BEGIN
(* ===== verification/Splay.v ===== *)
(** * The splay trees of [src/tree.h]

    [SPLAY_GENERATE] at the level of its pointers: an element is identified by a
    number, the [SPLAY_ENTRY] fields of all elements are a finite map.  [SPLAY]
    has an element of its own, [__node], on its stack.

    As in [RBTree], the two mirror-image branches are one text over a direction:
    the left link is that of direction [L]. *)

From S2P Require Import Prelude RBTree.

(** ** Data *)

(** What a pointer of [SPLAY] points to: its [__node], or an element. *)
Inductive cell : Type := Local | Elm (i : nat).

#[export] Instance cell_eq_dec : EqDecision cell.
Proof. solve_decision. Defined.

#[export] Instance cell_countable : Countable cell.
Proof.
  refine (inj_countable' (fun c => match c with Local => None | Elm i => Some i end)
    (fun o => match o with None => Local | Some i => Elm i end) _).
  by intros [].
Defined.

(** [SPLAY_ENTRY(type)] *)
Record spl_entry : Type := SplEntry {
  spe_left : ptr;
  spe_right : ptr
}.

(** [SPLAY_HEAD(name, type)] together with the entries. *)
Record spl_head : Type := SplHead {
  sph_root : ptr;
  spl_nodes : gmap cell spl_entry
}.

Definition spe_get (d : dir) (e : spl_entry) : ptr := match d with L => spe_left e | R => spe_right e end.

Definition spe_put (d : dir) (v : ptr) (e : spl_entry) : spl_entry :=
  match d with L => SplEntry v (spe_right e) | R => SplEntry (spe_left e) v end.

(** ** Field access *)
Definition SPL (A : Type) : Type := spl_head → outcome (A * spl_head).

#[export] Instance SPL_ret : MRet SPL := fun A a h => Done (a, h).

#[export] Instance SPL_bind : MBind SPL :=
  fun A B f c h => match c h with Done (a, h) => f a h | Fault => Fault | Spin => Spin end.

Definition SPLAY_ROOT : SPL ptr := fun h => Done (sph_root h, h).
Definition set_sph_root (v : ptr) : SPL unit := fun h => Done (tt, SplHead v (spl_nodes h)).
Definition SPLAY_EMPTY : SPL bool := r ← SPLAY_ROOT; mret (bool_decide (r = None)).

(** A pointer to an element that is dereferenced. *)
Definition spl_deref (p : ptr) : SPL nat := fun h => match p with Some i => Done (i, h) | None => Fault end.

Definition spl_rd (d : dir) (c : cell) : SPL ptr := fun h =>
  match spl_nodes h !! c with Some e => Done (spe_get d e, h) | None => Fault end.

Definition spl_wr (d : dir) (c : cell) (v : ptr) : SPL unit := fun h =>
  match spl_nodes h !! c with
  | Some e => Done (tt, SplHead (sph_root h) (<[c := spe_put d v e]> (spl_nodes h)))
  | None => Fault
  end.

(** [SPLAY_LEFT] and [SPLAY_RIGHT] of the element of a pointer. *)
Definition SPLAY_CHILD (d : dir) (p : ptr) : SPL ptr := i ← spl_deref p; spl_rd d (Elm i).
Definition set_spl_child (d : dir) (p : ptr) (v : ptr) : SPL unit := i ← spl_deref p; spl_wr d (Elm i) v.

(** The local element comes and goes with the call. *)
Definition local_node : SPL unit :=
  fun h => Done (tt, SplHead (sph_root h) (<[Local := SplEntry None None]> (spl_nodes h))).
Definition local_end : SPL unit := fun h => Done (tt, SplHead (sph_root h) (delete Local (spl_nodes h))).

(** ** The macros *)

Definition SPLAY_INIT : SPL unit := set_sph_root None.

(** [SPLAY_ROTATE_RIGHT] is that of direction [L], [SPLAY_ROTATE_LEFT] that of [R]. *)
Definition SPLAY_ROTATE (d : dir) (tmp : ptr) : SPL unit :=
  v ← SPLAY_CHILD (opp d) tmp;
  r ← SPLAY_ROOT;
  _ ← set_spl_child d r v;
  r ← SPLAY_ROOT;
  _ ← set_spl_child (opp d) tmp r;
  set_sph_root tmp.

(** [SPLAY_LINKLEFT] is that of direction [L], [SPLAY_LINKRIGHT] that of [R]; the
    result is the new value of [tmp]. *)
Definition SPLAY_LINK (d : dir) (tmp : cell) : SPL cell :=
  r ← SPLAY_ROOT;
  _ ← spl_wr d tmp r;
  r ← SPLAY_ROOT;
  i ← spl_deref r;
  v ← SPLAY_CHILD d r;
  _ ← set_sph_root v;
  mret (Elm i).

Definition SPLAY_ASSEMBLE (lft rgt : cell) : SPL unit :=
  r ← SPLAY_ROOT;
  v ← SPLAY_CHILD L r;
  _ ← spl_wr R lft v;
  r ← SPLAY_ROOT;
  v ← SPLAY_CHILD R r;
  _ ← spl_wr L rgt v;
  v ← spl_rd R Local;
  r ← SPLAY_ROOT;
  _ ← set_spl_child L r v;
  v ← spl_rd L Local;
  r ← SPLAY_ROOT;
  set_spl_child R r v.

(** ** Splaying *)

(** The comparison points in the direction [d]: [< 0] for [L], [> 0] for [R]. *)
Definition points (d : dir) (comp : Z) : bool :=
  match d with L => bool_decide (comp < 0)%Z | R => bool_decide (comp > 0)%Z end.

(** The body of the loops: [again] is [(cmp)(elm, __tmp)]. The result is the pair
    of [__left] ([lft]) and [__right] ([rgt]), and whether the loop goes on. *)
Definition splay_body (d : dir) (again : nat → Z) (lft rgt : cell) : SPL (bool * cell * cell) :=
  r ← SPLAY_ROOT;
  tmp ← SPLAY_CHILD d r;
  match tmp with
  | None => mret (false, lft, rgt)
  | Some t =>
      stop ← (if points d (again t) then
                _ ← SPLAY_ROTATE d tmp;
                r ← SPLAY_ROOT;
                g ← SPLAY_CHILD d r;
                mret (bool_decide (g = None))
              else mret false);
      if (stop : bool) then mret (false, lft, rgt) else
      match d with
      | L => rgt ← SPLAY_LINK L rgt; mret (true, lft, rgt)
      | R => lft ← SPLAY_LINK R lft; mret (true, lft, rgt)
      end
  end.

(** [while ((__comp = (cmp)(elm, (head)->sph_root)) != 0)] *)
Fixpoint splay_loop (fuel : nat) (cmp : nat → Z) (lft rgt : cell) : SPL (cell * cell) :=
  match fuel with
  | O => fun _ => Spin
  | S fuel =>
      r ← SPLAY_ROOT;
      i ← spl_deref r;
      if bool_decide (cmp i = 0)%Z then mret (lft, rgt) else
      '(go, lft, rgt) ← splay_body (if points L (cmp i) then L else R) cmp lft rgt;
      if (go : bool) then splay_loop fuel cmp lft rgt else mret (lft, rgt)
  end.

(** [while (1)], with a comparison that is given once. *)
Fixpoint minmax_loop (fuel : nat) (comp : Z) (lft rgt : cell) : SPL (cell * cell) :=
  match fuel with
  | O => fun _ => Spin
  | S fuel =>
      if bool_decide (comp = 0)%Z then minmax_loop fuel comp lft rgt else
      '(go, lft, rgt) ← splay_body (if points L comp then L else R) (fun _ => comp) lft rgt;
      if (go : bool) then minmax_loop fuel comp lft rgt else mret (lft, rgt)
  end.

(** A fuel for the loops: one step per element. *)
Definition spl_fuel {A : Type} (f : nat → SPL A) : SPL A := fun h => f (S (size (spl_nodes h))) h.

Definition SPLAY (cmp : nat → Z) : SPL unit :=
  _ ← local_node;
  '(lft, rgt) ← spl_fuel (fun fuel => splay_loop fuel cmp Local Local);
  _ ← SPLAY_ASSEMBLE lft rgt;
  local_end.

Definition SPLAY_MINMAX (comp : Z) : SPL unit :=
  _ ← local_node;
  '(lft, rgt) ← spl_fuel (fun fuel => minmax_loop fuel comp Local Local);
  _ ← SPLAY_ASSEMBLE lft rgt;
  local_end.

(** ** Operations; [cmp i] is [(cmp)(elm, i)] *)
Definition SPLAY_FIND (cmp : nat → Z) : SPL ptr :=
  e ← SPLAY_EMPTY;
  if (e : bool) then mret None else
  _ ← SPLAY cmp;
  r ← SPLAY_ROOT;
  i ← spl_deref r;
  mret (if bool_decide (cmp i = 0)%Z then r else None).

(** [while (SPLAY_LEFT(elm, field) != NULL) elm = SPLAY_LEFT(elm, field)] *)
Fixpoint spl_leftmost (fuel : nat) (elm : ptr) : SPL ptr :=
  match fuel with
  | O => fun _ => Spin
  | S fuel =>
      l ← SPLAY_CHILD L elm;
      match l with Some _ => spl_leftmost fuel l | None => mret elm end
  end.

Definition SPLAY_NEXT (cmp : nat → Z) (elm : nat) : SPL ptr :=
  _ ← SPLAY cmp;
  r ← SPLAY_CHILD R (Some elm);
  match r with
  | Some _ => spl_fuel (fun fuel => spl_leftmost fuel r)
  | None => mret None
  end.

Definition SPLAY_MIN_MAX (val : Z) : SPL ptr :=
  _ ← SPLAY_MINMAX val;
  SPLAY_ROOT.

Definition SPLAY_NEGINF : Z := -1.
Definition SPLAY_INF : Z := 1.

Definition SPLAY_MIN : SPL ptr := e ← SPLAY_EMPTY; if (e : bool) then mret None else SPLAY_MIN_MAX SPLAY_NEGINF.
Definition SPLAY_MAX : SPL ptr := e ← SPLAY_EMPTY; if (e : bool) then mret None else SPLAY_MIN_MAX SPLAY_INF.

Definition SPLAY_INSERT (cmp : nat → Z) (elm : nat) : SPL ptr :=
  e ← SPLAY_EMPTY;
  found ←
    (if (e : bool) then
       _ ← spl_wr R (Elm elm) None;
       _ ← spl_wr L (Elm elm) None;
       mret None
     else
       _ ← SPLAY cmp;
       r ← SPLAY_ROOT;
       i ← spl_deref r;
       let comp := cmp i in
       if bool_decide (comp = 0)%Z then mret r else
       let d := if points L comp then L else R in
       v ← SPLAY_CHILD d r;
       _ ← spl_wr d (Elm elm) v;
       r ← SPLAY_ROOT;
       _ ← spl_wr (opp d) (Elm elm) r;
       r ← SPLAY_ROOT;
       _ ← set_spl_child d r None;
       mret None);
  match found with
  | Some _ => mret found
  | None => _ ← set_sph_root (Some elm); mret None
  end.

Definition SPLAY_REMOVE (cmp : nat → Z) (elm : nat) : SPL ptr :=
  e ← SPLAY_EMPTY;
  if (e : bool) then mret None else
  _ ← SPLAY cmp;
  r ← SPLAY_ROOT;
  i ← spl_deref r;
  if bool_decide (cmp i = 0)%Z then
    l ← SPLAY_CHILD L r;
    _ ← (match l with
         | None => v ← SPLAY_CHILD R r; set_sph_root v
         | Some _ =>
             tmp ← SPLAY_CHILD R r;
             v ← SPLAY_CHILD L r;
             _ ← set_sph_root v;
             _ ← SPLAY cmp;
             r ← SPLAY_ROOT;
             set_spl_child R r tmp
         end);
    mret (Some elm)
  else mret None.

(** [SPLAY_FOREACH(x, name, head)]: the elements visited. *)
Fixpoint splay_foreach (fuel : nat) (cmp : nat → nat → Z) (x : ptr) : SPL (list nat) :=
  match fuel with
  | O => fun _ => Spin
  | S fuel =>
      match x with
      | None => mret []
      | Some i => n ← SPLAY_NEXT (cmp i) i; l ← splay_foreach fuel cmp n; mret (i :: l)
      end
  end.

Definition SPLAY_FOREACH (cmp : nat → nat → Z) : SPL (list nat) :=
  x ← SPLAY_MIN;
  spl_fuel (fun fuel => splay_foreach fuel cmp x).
END
» What the task asks: Go line by line through the data above and report each one that holds the string "name".

» Result of the task:
(** [SPLAY_HEAD(name, type)] together with the entries. *)
(** [SPLAY_FOREACH(x, name, head)]: the elements visited. *)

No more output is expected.